* What needs to be done:
Starting with the first line below, reproduce each line exactly until you have included the one bearing "together with connections: how".

- - - - -

(* ===== verification/PoolProgress.v ===== *)
(** * myzinx: what the worker pool does in one step, and when it stops

    Lemmas on the transition system of [MsgHandler.v] for the files that put it
    together with connections: how a step changes the readers and the calls
    that were made, that every task queue has a worker, and what is left to do
    in a pool that cannot go on although some of its goroutines may be held up
    by the routers they call. *)

From S2P Require Import Prelude DataPack MsgHandler.

Ltac pool_cases H :=
  repeat (match type of H with
          | context [mbind _ ?o] => destruct o eqn:?; [|done]
          | context [match ?x with _ => _ end] => destruct x eqn:?; try done
          end; cbn in H); simplify_eq; cbn.

#[export] Instance is_exec_dec (a : action) : Decision (∃ g, a = AExec g).
Proof. destruct a; try (right; by intros [? ?]). left. by eexists. Defined.

Section PoolProgress.
Context {R : Type} {cap : nat}.

(** The call that [AExec g] makes. *)
Definition next_event (g : nat) (s : sys R) : option (event R) :=
  wk ← gors s !! g; head (todo wk).

Definition has_worker (q : nat) (p : sys R) : Prop := ∃ g wk, gors p !! g = Some wk ∧ on wk = Some q.

(** Every task queue has a worker, or a reader that is about to start it. *)
Definition staffed (p : sys R) : Prop := ∀ w q, queue_at w p = Some q →
  has_worker q p ∨ ∃ t r req, rdrs p !! t = Some r ∧ rp r = RGo req w.

(** The goroutine that goes on in a step. *)
Definition mover (a : action) : option nat :=
  match a with AHandoff _ g | ARecv g | AExec g => Some g | _ => None end.

(** No step is possible but that a message arrives, and steps of goroutines
    that are not free. *)
Definition pool_quiet (free : nat → bool) (p : sys R) : Prop :=
  ∀ a, (∀ t m, a ≠ ARead t m) → (∀ g, mover a = Some g → free g = true) → step cap a p = None.

(** The goroutine [g] is the worker on the queue of [c]. *)
Definition serves (g : nat) (c : Z) (p : sys R) : Prop := ∃ q wk,
  queue_at (wid (mh p) c) p = Some q ∧ gors p !! g = Some wk ∧ on wk = Some q.

Definition held_up (free : nat → bool) (c : Z) (p : sys R) : Prop := ∃ g, serves g c p ∧ free g = false.

(** ** One step *)

Lemma step_seen a (s s' : sys R) t r : step cap a s = Some s' → (∀ u m, a ≠ ARead u m) →
  rdrs s !! t = Some r → ∃ r', rdrs s' !! t = Some r' ∧ connID r' = connID r ∧ seen r' = seen r.
Proof using.
  destruct s as [h chs rs gs lg]. intros H Ha Hr. cbn in Hr.
  assert (∀ u x p, rs !! u = Some x → ∃ r', set_rp u x p rs !! t = Some r' ∧ connID r' = connID r ∧
    seen r' = seen r) as Hset.
  { intros u x p Hu. unfold set_rp. rewrite (lookup_set _ _ _ _ _ Hu). case_decide; [|by exists r].
    subst. simplify_eq. by eexists. }
  destruct a; cbn in H; try (by destruct (Ha t0 msg));
    pool_cases H; solve [by exists r | by apply Hset].
Qed.

Lemma step_log a (s s' : sys R) : step cap a s = Some s' → (∀ g, a ≠ AExec g) → log s' = log s.
Proof using.
  destruct s as [h chs rs gs lg]. intros H Ha. destruct a; cbn in H; try (by destruct (Ha g));
    by pool_cases H.
Qed.

Lemma step_exec g (s s' : sys R) : step cap (AExec g) s = Some s' → ∃ ev, next_event g s = Some ev ∧
  log s' = log s ++ [ev] ∧ rdrs s' = rdrs s ∧ ∃ wk, gors s !! g = Some wk ∧ ev ∈ todo wk.
Proof using.
  destruct s as [h chs rs gs lg]. intros H. cbn in H. unfold next_event. cbn.
  destruct (gs !! g) as [wk|]; [|done]. cbn in H |- *. destruct (todo wk) as [|ev evs] eqn:E; [done|].
  simplify_eq. exists ev. split_and!; try done. exists wk. split; [done|]. rewrite E. by left.
Qed.

Lemma step_read t m (s s' : sys R) : step cap (ARead t m) s = Some s' → ∃ r p, rdrs s !! t = Some r ∧
  log s' = log s ∧
  rdrs s' = <[t := mkRdr (connID r) p (seen r ++ [mkRequest (connID r) m])]> (rdrs s).
Proof using.
  destruct s as [h chs rs gs lg]. intros H. cbn in H. destruct (rs !! t) as [r|] eqn:Hr; [|done]. cbn in H.
  destruct (rp r); try done. simplify_eq. cbn. rewrite Hr. by do 2 eexists.
Qed.

(** ** Workers *)

Lemma step_workers a (p p' : sys R) q : step cap a p = Some p' → has_worker q p → has_worker q p'.
Proof using.
  destruct p as [h chs rs gs lg]. intros H (g & wk & Hg & Hq). cbn in Hg.
  assert (∀ x wk0 td, gs !! x = Some wk0 → ∃ g wk, <[x := mkWorker (on wk0) td]> gs !! g = Some wk ∧ on wk = Some q) as Hset.
  { intros x wk0 td Hx. exists g. rewrite (lookup_set _ _ _ _ _ Hx). case_decide; [|by exists wk].
    subst. simplify_eq. by eexists. }
  unfold has_worker. destruct a; cbn in H; pool_cases H; try (by exists g, wk);
    try (exists g, wk; by rewrite lookup_app_l_Some with (x := wk)).
  - apply bool_decide_eq_true in Heqb as [_ Hon]. rewrite <- Hon. by apply Hset.
  - match goal with E : on _ = Some ?n |- context [mkWorker (Some ?n) _] => rewrite <- E end. by apply Hset.
  - by apply Hset.
Qed.

Lemma step_go a (p p' : sys R) t r req w : step cap a p = Some p' → rdrs p !! t = Some r → rp r = RGo req w →
  rdrs p' !! t = Some r ∨ ∀ q, queue_at w p = Some q → has_worker q p'.
Proof using.
  destruct p as [h chs rs gs lg]. intros H Hr Hp. cbn in Hr.
  assert (∀ u x y, rs !! u = Some x → rp x ≠ RGo req w → <[u := y]> rs !! t = Some r) as Hset.
  { intros u x y Hu Hne. rewrite (lookup_set _ _ _ _ _ Hu). case_decide; [|done]. subst. congruence. }
  destruct a; cbn in H; pool_cases H; try (by left);
    try (left; eapply Hset; [eassumption|congruence]).
  destruct (decide (t0 = t)) as [->|Hne].
  - right. intros q Hq. simplify_eq. assert (n = q) as -> by congruence. exists (length gs), (mkWorker (Some q) []). cbn.
    rewrite lookup_app_r, Nat.sub_diag by done. by split.
  - left. unfold set_rp. by rewrite list_lookup_insert_ne.
Qed.

Lemma step_queue a (p p' : sys R) w q : step cap a p = Some p' → queue_at w p' = Some q →
  queue_at w p = Some q ∨ ∃ t r req, rdrs p' !! t = Some r ∧ rp r = RGo req w.
Proof using.
  destruct p as [h chs rs gs lg]. intros H Hq. destruct a; cbn in H; pool_cases H; try (by left).
  destruct (decide (w0 = w)) as [->|Hne].
  - right. exists t. eexists. exists req. unfold set_rp. cbn. rewrite (lookup_set _ _ _ _ _ Heqo), decide_True by done.
    split; [done|]. done.
  - left. unfold queue_at, set_queue in *. cbn in *. by rewrite list_lookup_insert_ne in Hq.
Qed.

Lemma step_staffed a (p p' : sys R) : step cap a p = Some p' → staffed p → staffed p'.
Proof using.
  intros H Hs w q Hq. destruct (step_queue _ _ _ _ _ H Hq) as [Hq0|?]; [|by right].
  destruct (Hs w q Hq0) as [Hw|(t & r & req & Hr & Hp)]; [left; by eapply step_workers|].
  destruct (step_go _ _ _ _ _ _ _ H Hr Hp) as [Hr'|Hw]; [right; by exists t, r, req|left; by apply Hw].
Qed.

(** ** The worker of a connection *)

Lemma serves_unique (p : sys R) g g' c : inv p → serves g c p → serves g' c p → g = g'.
Proof using.
  intros Hi (q & wk & Hq & Hg & Ho) (q' & wk' & Hq' & Hg' & Ho'). simplify_eq.
  pose proof (inv_uniq _ Hi) as Hu. unfold uniq in Hu. eapply NoDup_lookup; [exact Hu| |];
    rewrite list_lookup_fmap; [rewrite Hg|rewrite Hg']; cbn; [done|congruence].
Qed.

Lemma serves_wid (p : sys R) g c c' : inv p → serves g c p → serves g c' p → wid (mh p) c = wid (mh p) c'.
Proof using.
  intros Hi (q & wk & Hq & Hg & Ho) (q' & wk' & Hq' & Hg' & Ho'). simplify_eq. by eapply (inv_inj _ Hi).
Qed.

Lemma step_gor a (p p' : sys R) g wk : step cap a p = Some p' → gors p !! g = Some wk →
  ∃ wk', gors p' !! g = Some wk' ∧ on wk' = on wk.
Proof using.
  destruct p as [h chs rs gs lg]. intros H Hg. cbn in Hg.
  assert (∀ x wk0 o td, gs !! x = Some wk0 → o = on wk0 →
    ∃ wk', <[x := mkWorker o td]> gs !! g = Some wk' ∧ on wk' = on wk) as Hset.
  { intros x wk0 o td Hx ->. rewrite (lookup_set _ _ _ _ _ Hx). case_decide; [|by exists wk].
    subst. simplify_eq. by eexists. }
  destruct a; cbn in H; pool_cases H; try (by exists wk);
    try (exists wk; by rewrite lookup_app_l_Some with (x := wk)).
  - apply bool_decide_eq_true in Heqb as [_ Hon]. by eapply Hset.
  - by eapply Hset.
  - by eapply Hset.
Qed.

Lemma step_serves a (p p' : sys R) g c : inv p → step cap a p = Some p' → serves g c p → serves g c p'.
Proof using.
  intros Hi H (q & wk & Hq & Hg & Ho). destruct (step_gor _ _ _ _ _ H Hg) as (wk' & Hg' & Ho').
  exists q, wk'. rewrite Ho'. split_and!; try done.
  destruct (step_const _ _ _ _ H) as (_ & Hw & _). unfold wid in *. rewrite Hw. clear Hg Ho Hg' Ho' wk wk'.
  destruct p as [h chs rs gs lg]. destruct a; cbn in H; pool_cases H; try done.
  match goal with E : rs !! t = Some ?r, Ep : rp ?r = _ |- _ =>
    pose proof (inv_pc _ Hi _ _ E) as Hok; unfold pc_ok in Hok; rewrite Ep in Hok end.
  destruct Hok as (_ & Hw' & Hn). unfold queue_at, set_queue in *. cbn in *.
  destruct (decide (w = Z.to_nat (c `mod` WorkerPoolSize h))) as [Heq|Hne].
  - rewrite <- Heq in Hq. congruence.
  - by rewrite list_lookup_insert_ne.
Qed.

Lemma exec_serves (p p' : sys R) g ev : inv p → step cap (AExec g) p = Some p' → next_event g p = Some ev →
  serves g (GetConnection (ev_req ev)) p.
Proof using.
  intros Hi H Hev. destruct (step_exec _ _ _ H) as (ev' & Hev' & _ & _ & wk & Hg & Hin).
  destruct (inv_worker _ Hi _ _ Hg) as (w & q & Ho & Hq & Hall). rewrite Forall_forall in Hall.
  assert (ev' = ev) as -> by congruence. specialize (Hall ev Hin). subst w. by exists q, wk.
Qed.

(** ** A pool that cannot go on *)

(** A free worker has nothing to do, and nothing in its queue. *)
Lemma quiet_worker free p g wk : pool_quiet free p → free g = true → gors p !! g = Some wk →
  todo wk = [] ∧ ∀ q ch, on wk = Some q → chans p !! q = Some ch → ch = [].
Proof using.
  intros Hq Hf Hg.
  pose proof (Hq (AExec g) ltac:(done) ltac:(by intros ? [= <-])) as He.
  pose proof (Hq (ARecv g) ltac:(done) ltac:(by intros ? [= <-])) as Hr. destruct p as [h chs rs gs lg].
  cbn in *. rewrite Hg in He, Hr. cbn in He, Hr. destruct (todo wk); [|done]. split; [done|].
  intros q ch Hon Hch. rewrite Hon in Hr. cbn in Hr. rewrite Hch in Hr. cbn in Hr. by destruct ch.
Qed.

(** No reader is about to start a worker. *)
Lemma quiet_go free p t r req w : inv p → pool_quiet free p → rdrs p !! t = Some r → rp r ≠ RGo req w.
Proof using.
  intros Hi Hq Hr Hp. pose proof (Hq (AGo t) ltac:(done) ltac:(done)) as H.
  pose proof (inv_pc _ Hi _ _ Hr) as Hok. unfold pc_ok in Hok. rewrite Hp in Hok.
  destruct Hok as (_ & -> & q & Hqq & _). destruct p as [h chs rs gs lg]. cbn in *.
  rewrite Hr in H. cbn in H. rewrite Hp in H. by rewrite Hqq in H.
Qed.

(** A reader waits for a message, or for a worker that is held up. *)
Lemma quiet_reader free p t r : (0 < cap)%nat → inv p → staffed p → pool_quiet free p →
  rdrs p !! t = Some r → rp r = RRead ∨ held_up free (connID r) p.
Proof using.
  intros Hcap Hi Hs Hq Hr. pose proof (inv_pc _ Hi _ _ Hr) as Hok. unfold pc_ok in Hok.
  destruct (rp r) as [|req|req w|req w|req w|] eqn:Hp; try done; [by left|right..].
  - pose proof (Hq (ACheck t) ltac:(done) ltac:(done)) as H. destruct p as [h chs rs gs lg]. cbn in *.
    rewrite Hr in H. cbn in H. rewrite Hp in H. destruct (workerID _ _) as [w| |]; try done.
    by destruct (TaskQueue h !! w) as [[|]|].
  - pose proof (Hq (AMake t) ltac:(done) ltac:(done)) as H. destruct p as [h chs rs gs lg]. cbn in *.
    rewrite Hr in H. cbn in H. by rewrite Hp in H.
  - by destruct (quiet_go free p t r req w Hi Hq Hr).
  - destruct Hok as (_ & -> & q & Hqq). destruct (inv_chan _ Hi _ _ Hqq) as (ch & Hch & _).
    destruct (Hs _ _ Hqq) as [(g & wk & Hg & Hon)|(u & x & req' & Hu & Hx)]; [|by destruct (quiet_go free p u x _ _ Hi Hq Hu Hx)].
    destruct (free g) eqn:Hf; [exfalso|exists g; split; [by exists q, wk|done]].
    destruct (quiet_worker free p g wk Hq Hf Hg) as [_ Hw]. pose proof (Hw q ch Hon Hch) as ->.
    pose proof (Hq (ASend t) ltac:(done) ltac:(done)) as H. destruct p as [h chs rs gs lg]. cbn in *.
    rewrite Hr in H. cbn in H. rewrite Hp in H. rewrite Hqq in H.
    cbn in H. rewrite Hch in H. cbn in H. by rewrite bool_decide_eq_true_2 in H.
Qed.

(** Nothing is left to do for a connection whose worker is not held up. *)
Lemma quiet_stage free p c : inv p → staffed p → pool_quiet free p →
  stage c p = [] ∨ held_up free c p.
Proof using.
  intros Hi Hs Hq. unfold stage. destruct (queue_at _ _) as [q|] eqn:Hqq; [|by left].
  destruct (Hs _ _ Hqq) as [(g & wk & Hg & Hon)|(u & x & req & Hu & Hx)]; [|by destruct (quiet_go free p u x _ _ Hi Hq Hu Hx)].
  destruct (free g) eqn:Hf; [left|right; exists g; split; [by exists q, wk|done]].
  destruct (quiet_worker free p g wk Hq Hf Hg) as [Ht Hw].
  rewrite (todo_on_unique q _ g wk), Ht by (try done; apply (inv_uniq _ Hi)). cbn.
  destruct (chans p !! q) as [ch|] eqn:Hch; [|done]. by rewrite (Hw q ch Hon Hch).
Qed.

(** What has arrived on a connection has been handled, unless its worker is
    held up. *)
Lemma quiet_served free p t r : (0 < cap)%nat → inv p → staffed p → pool_quiet free p → rdrs p !! t = Some r →
  (rp r = RRead ∧ of_conn (connID r) (log p) = handle_all (mh p) (seen r)) ∨ held_up free (connID r) p.
Proof using.
  intros Hcap Hi Hs Hq Hr. destruct (quiet_reader free p t r Hcap Hi Hs Hq Hr) as [Hp|]; [|by right].
  destruct (quiet_stage free p (connID r) Hi Hs Hq) as [Hst|]; [left|by right].
  split; [done|]. pose proof (inv_flow _ Hi _ _ Hr) as Hf. rewrite Hp, Hst in Hf. cbn in Hf.
  by rewrite app_nil_r in Hf.
Qed.
End PoolProgress.
Arguments pool_quiet {R} cap free p.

- - - - -

* Response:
(* ===== verification/PoolProgress.v ===== *)
(** * myzinx: what the worker pool does in one step, and when it stops

    Lemmas on the transition system of [MsgHandler.v] for the files that put it
    together with connections: how a step changes the readers and the calls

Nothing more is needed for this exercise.